Norton of Everest: A chance to chat with the biographer
- Friday 12th May 2017
Hugh Norton is the youngest of the three sons of Everest pioneer Edward ‘Teddy’ Norton, whose life is the subject of Norton of Everest. I worked very closely with Hugh throughout the editorial and production process on this book, selecting images from his father’s original textbooks and checking historical accuracy of information; it was a fascinating project to be a part of. We are honoured to publish the account of such a major figure in mountaineering and military history and we are delighted with the beautiful, excellently written finished item.
Hugh came to the VP HQ to sign some books, so I swooped on him with some questions about the whole experience.
Writing a biography is a massive undertaking. Once you had decided to accept the challenge, how did you begin?
I began by a discussion with my brothers about our overall approach to the book, since this was to be effectively an initiative on behalf of all three of us; I was merely the chosen scribe. We wanted to set down an account of Teddy's life compiled from family memories as well as from written records, and the continuing public interest in the Everest expeditions of the 1920s encouraged us to think it worthwhile. But, as my eldest brother Dick wisely advised me, 'the important thing is, make sure it doesn’t end up as just a hagiography'.
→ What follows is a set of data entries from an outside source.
Definition is_sftp_event (self : ActivityEvent) : bool :=
  match self with SftpWrite | SftpRead | SftpCreate | SftpCreateDirectory | SftpRename | SftpDelete => true | _ => false end.

Record Activity : Type := mk_Activity {
  ac_user : option Z;
  ac_event : ActivityEvent;
  ac_metadata : option JsonValue;
  ac_ip : option string;
  ac_schedule : option Z;
  ac_timestamp : Z;
}.
Definition set_metadata (m : option JsonValue) (a : Activity) : Activity :=
  mk_Activity (ac_user a) (ac_event a) m (ac_ip a) (ac_schedule a) (ac_timestamp a).

(** ** Merging *)

Definition FILES : text := chars "files".
Definition DIRECTORY : text := chars "directory".

Definition extract_files (activity : Activity) : list JsonValue :=
  default [] (ac_metadata activity ≫= λ m, json_get m FILES ≫= as_array).

Definition finalize_files (activity : Activity) (files : list JsonValue) : Activity :=
  match files with
  | [] => activity
  | _ =>
      match ac_metadata activity with
      | Some metadata =>
          match json_get metadata FILES with
          | Some _ => set_metadata (Some (json_set metadata FILES (JsonArray files))) activity
          | None => activity
          end
      | None => activity
      end
  end.
Definition set_state (action : ServerPowerAction.ServerPowerAction) : M unit :=
  jwt ← get_jwt;
  match action with
  | ServerPowerAction.Start =>
      if negb (has_permission (wj_permissions jwt) ControlStart) then mret tt
      else
        state ← ask_server get_state_of;
        if negb (bool_decide (state = ServerState.Offline)) then send_error "Server is already running or starting."
        else run_power CallStart ActivityEvent.PowerStart
  | ServerPowerAction.Restart =>
      if negb (has_permission (wj_permissions jwt) ControlRestart) then mret tt
      else
        restarting ← ask_server is_restarting;
        if (restarting : bool) then send_error "Server is already restarting."
        else
          '(enabled, seconds) ← ask_server auto_kill;
          run_power (if enabled && (0 <? seconds) then CallRestartWithKillTimeout seconds else CallRestart) ActivityEvent.PowerRestart
  | ServerPowerAction.Stop =>
      if negb (has_permission (wj_permissions jwt) ControlStop) then mret tt
      else
        state ← ask_server get_state_of;
        if bool_decide (state = ServerState.Offline) || bool_decide (state = ServerState.Stopping)
        then send_error "Server is already offline or stopping."
        else
          '(enabled, seconds) ← ask_server auto_kill;
          run_power (if enabled && (0 <? seconds) then CallStopWithKillTimeout seconds else CallStop) ActivityEvent.PowerStop
  | ServerPowerAction.Kill =>
      if negb (has_permission (wj_permissions jwt) ControlStop) then mret tt
      else
        state ← ask_server get_state_of;
        if bool_decide (state = ServerState.Offline) then send_error "Server is already offline." else run_kill
  end.

Definition required_permission (event : WebsocketEvent) : Permission :=
  match event with FileCollabUpdate | FileCollabSave | FileCollabReload => FileUpdate | _ => FileReadContent end.

(** The operation of a message about a file; [None] when arguments are missing *)
Definition collab_op (event : WebsocketEvent) (jwt : WebsocketJwtPayload) (path : string) (args : list string) : option CollabOp :=
  let raw_path := string_bytes path in
  match event with
  | FileCollabSubscribe =>
      Some (OpSubscribe connection_id (wj_user_uuid jwt) (default (uuid_to_string (wj_user_uuid jwt)) (wj_user_name jwt)) (wj_user_avatar jwt) raw_path)
  | FileCollabUnsubscribe => Some (OpUnsubscribe connection_id raw_path)
  | FileCollabUpdate =>
      match args !! 1%nat, args !! 2%nat with
      | Some finished, Some chunk => Some (OpUpdate connection_id raw_path (String.eqb finished "1") chunk)
      | _, _ => None
      end
  | FileCollabAwareness => match args !! 1%nat with Some payload => Some (OpAwareness connection_id raw_path payload) | None => None end
  | FileCollabSave =>
      Some (OpSave connection_id (wj_user_uuid jwt) raw_path (match args !! 1%nat with Some f => String.eqb f "1" | None => false end) (args !! 2%nat))
  | FileCollabReload => Some (OpReload connection_id raw_path)
  | _ => None
  end.

Definition handle_collab (now : Z) (event : WebsocketEvent) (args : list string) : M unit :=
  match args with
  | [] => mret tt
  | path :: _ =>
      jwt ← get_jwt;
      allowed ← socket_has_permission now (required_permission event);
      if negb allowed then send_message (mk_Message FileCollabError [path; "missing permission"])
      else
        match collab_op event jwt path args with
        | None => mret tt
        | Some op =>
            r ← call_server (Collab op) (collab op);
            match r with
            | Ok _ => mret tt
            | Err (User err) => send_message (mk_Message FileCollabError [path; err])
            | Err _ => send_message (mk_Message FileCollabError [path; "an unexpected error occurred"])
            end
        end
  end.

Definition bool_to_string (b : bool) : string := if b then "true" else "false".

Definition handle_message (now : Z) (message : WebsocketMessage) : M unit :=
  let args := wm_args message in
  match wm_event message with
  | ConfigureSocket =>
      match args with
      | property :: mode :: _ =>
          if negb (String.eqb property "transmission mode") then mret tt
          else if String.eqb mode "binary" then modify (with_binary true)
          else if String.eqb mode "text" then modify (with_binary false)
          else mret tt
      | _ => mret tt
      end
  | SendStats =>
      stats ← ask_server resource_usage;
      _ ← send_message (mk_Message ServerStats [stats]);
      pending ← ask_server is_pending_restart;
      send_message (mk_Message ServerPendingRestart [bool_to_string pending])
  | SendStatus =>
      state ← ask_server get_state_of;
      send_message (mk_Message ServerStatus [ServerState.to_str state])
  | SendServerLogs =>
      state ← ask_server get_state_of;
      offline ← ask_server send_offline_server_logs;
      if negb (bool_decide (state = ServerState.Offline)) || offline then
        jwt ← get_jwt;
        if negb (has_calagopus_permission_or (wj_permissions jwt) ControlReadConsole true) then mret tt
        else
          lines ← ask_server logs_lines;
          foreach (λ line, send_message (mk_Message ServerConsoleOutput [trim_str line])) lines
      else mret tt
  | SetState =>
      match args with
      | [] => mret tt
      | action :: _ =>
          match power_from_str action with
          | None => throw ("invalid server power action provided: " +:+ action)
          | Some action => set_state action
          end
      end
  | SendCommand =>
      jwt ← get_jwt;
      if negb (has_permission (wj_permissions jwt) ControlConsole) then mret tt
      else
        match args with
        | [] => mret tt
        | raw_command :: _ =>
            let command := raw_command +:+ String (Ascii.ascii_of_nat 10) EmptyString in
            ok ← call_server (Stdin command) (send_stdin command);
            if (ok : bool) then log_activity_of ActivityEvent.ConsoleCommand (Some raw_command) else mret tt
        end
  | FileCollabSubscribe | FileCollabUnsubscribe | FileCollabUpdate | FileCollabAwareness | FileCollabSave | FileCollabReload =>
      handle_collab now (wm_event message) args
  | Ping => send_message (mk_Message Pong args)
  | _ => mret tt
  end.

(** *** [handle_jwt] *)

Definition missing_console : string := "You are missing the `control.read-console` permission to view server logs and console output.".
After that, the next step was determining where the written research material, such as it was, could be found, and how to capture before it was too late the testimony of those who had actually known him well and were still living. This last was quite a short list!
Which was the most difficult era of your father’s life to research, in terms of access to records and memories etc? How did you overcome this?
As he wrote very few letters to his family except when separated from them for a long time, the hardest parts to research were the periods when we were all together in one home and he was not making waves, or headlines, that left other traces on the record. For this reason, a lot of Chapter 5 ('The Middle Years') fell into the 'difficult to research' category, and I had to piece together as best I could the evidence available. He absolutely did not believe himself in keeping letters or documents that might have given a researcher more to bite on.
Curiously enough, the facts about his parents' and grandparents' lives, and his own in his earliest years, were not too hard to establish. This was largely thanks to his mother's habit of keeping meticulous diaries which revealed a lot of factual (though not emotional!) detail. The Norton family's interest in its remoter ancestors also left a surprising amount of material, or at least of strong family traditions, to consult.
What do you think mountaineering meant to Teddy? Do you believe he was happiest in the mountains?
Mountaineering, and more broadly his delight in wild, remote places, together with his constant fascination with every aspect of the natural world about him, were lifelong themes for Teddy. But he never considered them as a potential source of livelihood, and indeed in his generation that was scarcely possible. Nor was he a hermit or a shunner of society. He enjoyed the company of his fellow man far too much for that, provided it could be found as far as possible from the surroundings of a big city, which he loathed.
Teddy repeatedly found himself in leadership roles throughout his life, whether it be on the mountains or in the army. Why do you think this is?
As I have tried to convey in the book, I believe that the art of leadership, however much you try to reduce it to a set of rules or principles of conduct, remains elusive and somewhat mysterious. Leaders are both born and made. But someone who is a born leader will be an even better one if he studies the art and learns the skills, and best of all if he positively enjoys exercising them. Teddy was one of these. Add to that his strong sense of duty and refusal to run away from responsibility, and it is not hard to see how he repeatedly found himself in situations where outstanding leadership was called for.
What did you enjoy most about writing the biography? Was there anything you found particularly challenging?
The most enjoyable thing about this author's writing experience – apart from the sheer novelty of writing a book for publication for the first time – was how the full reality of my father as a person dawned on me slowly, as my researches brought to light a mass of fact and opinion that I would never have become aware of otherwise. On the other hand, by far the most challenging task was to convey vividly the appeal of someone whose approach to leading a full life, and whose values and priorities, came from a distant era, yet I believe had lessons to teach us in our utterly different world today.
How do you think your father would feel if he were here today to read Norton of Everest?
Teddy never wanted his life to be written up, even for a close family audience. With his overwhelming modesty and his self-effacing attitude to his own life, he clearly stated that it had not been remarkable enough to be worth recording. Nor could we three brothers be sure what our mother's attitude would have been, since, although it was she who pressed him more than once to write down his account of it, she always respected his veto.
I've little doubt that his initial reaction would have been a certain amount of annoyance that his wishes had been disregarded. I can only hope that we could have changed his mind. We felt that it was important to contribute this story to the historical record as interest in his era of both mountaineering and soldiering continues to grow, while at the same time it becomes more and more remote from us all today. I'm sure that, as he read the book, he would above all have wanted to be convinced that it was written objectively, not as a catalogue of uncritical admiration.